(** [np.arange(start=start, stop=start+n, dtype=uint8)].  The first two
    elements are stored by conversion of the Python ints [start] and
    [start+1]; the remaining ones are filled by uint8 arithmetic
    [start + i*delta], which wraps around. *)
Definition arange_uint8 (start : Z) (n : nat) : result (list Z) :=
  match n with
  | O => Ok []
  | S O => if in_uint8 start then Ok [start] else Raise OverflowError
  | _ =>
      if in_uint8 start && in_uint8 (start + 1)
      then Ok (List.map (fun i => wrap_uint8 (start + Z.of_nat i)) (seq 0 n))
      else Raise OverflowError
  end.

(** [x in a] *)
Definition contains (x : Z) (a : list Z) : bool := existsb (Z.eqb x) a.

End np.

(** ** Python dictionaries with integer keys

    A [dict] keeps its keys in insertion order, and storing under a key
    already present replaces the value in place. *)

Abbreviation pydict := (list (Z * Z)).

Fixpoint dict_set (d : pydict) (k v : Z) : pydict :=
  match d with
  | [] => [(k, v)]
  | (k', v') :: d' =>
      if k' =? k then (k', v) :: d' else (k', v') :: dict_set d' k v
  end.

(** [dict(pairs)] *)
Definition dict_of (pairs : list (Z * Z)) : pydict :=
  fold_left (fun d kv => dict_set d (fst kv) (snd kv)) pairs [].

Fixpoint dict_get (d : pydict) (k : Z) : option Z :=
  match d with
  | [] => None
  | (k', v') :: d' => if k' =? k then Some v' else dict_get d' k
  end.

Definition dict_keys (d : pydict) : list Z := List.map fst d.
Definition dict_values (d : pydict) : list Z := List.map snd d.

(** ** Rasters: a two-dimensional grid of integer pixels *)

Abbreviation DataArray := (list (list Z)).

(** [data.where(data != old, other=new)]: elementwise, shape preserved. *)
Definition da_where_ne (data : DataArray) (old new : Z) : DataArray :=
  List.map (List.map (fun p => if p =? old then new else p)) data.

(** [data.values.flatten()] *)
Definition da_flatten (data : DataArray) : list Z := List.concat data.

(** [data[i, j]] *)
Definition da_get (data : DataArray) (i j : nat) : option Z :=
  match data !! i with
  | Some row => row !! j
  | None => None
  end.

(** ** relabel_pixels *)

(** The loop
<<
    for old, new in relabel.items():
        if new==old: continue
        new_data = new_data.where(new_data!=old, other=new)
>> *)
Definition relabel_step (new_data : DataArray) (item : Z * Z) : DataArray :=
  let '(old, new) := item in
  if new =? old then new_data else da_where_ne new_data old new.

Definition relabel_loop (new_data : DataArray) (relabel : pydict) : DataArray :=
  fold_left relabel_step relabel new_data.

(** The utility itself:
<<
    def relabel_pixels(data, values, null_val=255, transparent_val=0,
                       replace_null=True, start=0):
        new_data = data.copy(deep=True)
        if values:
            values = np.sort(np.array(values, dtype=np.uint8))
        else:
            values = np.sort(np.unique(data.values.flatten()))
        if replace_null:
            new_data = new_data.where(new_data!=null_val, other=transparent_val)
            values = values[np.where(values!=null_val)]
        n_values = len(values)
        new_values = np.arange(start=start, stop=start+n_values, dtype=values.dtype)
        assert transparent_val in new_values, f"{transparent_val=} not in {new_values}"
        relabel = dict(zip(values, new_values))
        for old, new in relabel.items():
            if new==old: continue
            new_data = new_data.where(new_data!=old, other=new)
        return new_data, relabel
>>
    [values] is a Python list (an empty one is false); the rasters are 8-bit
    unsigned, so [values.dtype] is uint8 on both branches.  The message of
    the assertion is abbreviated. *)
Definition relabel_pixels (data : DataArray) (values : list Z)
    (null_val transparent_val : Z) (replace_null : bool) (start : Z)
  : result (DataArray * pydict) :=
  let new_data := data in
  values ← match values with
           | _ :: _ => a ← np.array_uint8 values; Ok (np.sort a)
           | [] => Ok (np.sort (np.unique (da_flatten data)))
           end;
  let new_data :=
    if replace_null then da_where_ne new_data null_val transparent_val
    else new_data in
  let values :=
    if replace_null then np.where_ne values null_val else values in
  let n_values := length values in
  new_values ← np.arange_uint8 start n_values;
  _ ← py_assert (np.contains transparent_val new_values)
        "transparent_val not in new_values";
  let relabel := dict_of (combine values new_values) in
  let new_data := relabel_loop new_data relabel in
  Ok (new_data, relabel).

(** The notebooks' defaults: [null_val=255, transparent_val=0,
    replace_null=True, start=0]. *)
Definition relabel_pixels_default (data : DataArray) (values : list Z) :=
  relabel_pixels data values 255 0 true 0.

(** Applying a dictionary to every pixel (pixels that are not keys are
    kept), and the inverse dictionary. *)
Definition dict_apply (d : pydict) (data : DataArray) : DataArray :=
  List.map (List.map (fun p => default p (dict_get d p))) data.

Definition dict_inverse (d : pydict) : pydict :=
  dict_of (List.map (fun kv => (snd kv, fst kv)) d).

(** *** Pieces of [relabel_pixels] named for the statements below *)

(** The sorted category array, before the missing code is dropped. *)
Definition sorted_codes (data : DataArray) (values : list Z) : result (list Z) :=
  match values with
  | _ :: _ => a ← np.array_uint8 values; Ok (np.sort a)
  | [] => Ok (np.sort (np.unique (da_flatten data)))
  end.

(** The category codes that remain after the missing-value collapse. *)
Definition remaining_codes (data : DataArray) (values : list Z)
    (null_val : Z) (replace_null : bool) : result (list Z) :=
  codes ← sorted_codes data values;
  Ok (if replace_null then np.where_ne codes null_val else codes).

(** The data after the missing-value collapse. *)
Definition collapse_null (data : DataArray) (null_val transparent_val : Z)
    (replace_null : bool) : DataArray :=
  if replace_null then da_where_ne data null_val transparent_val else data.

(** What the loop over [relabel.items()] does to one pixel. *)
Definition pixel_step (p : Z) (item : Z * Z) : Z :=
  let '(old, new) := item in
  if new =? old then p else if p =? old then new else p.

> EXERCISE
Copy the lines from the entries above in which the word "result" appears.

> YOUR RESPONSE
Definition arange_uint8 (start : Z) (n : nat) : result (list Z) :=
  : result (DataArray * pydict) :=
Definition sorted_codes (data : DataArray) (values : list Z) : result (list Z) :=
    (null_val : Z) (replace_null : bool) : result (list Z) :=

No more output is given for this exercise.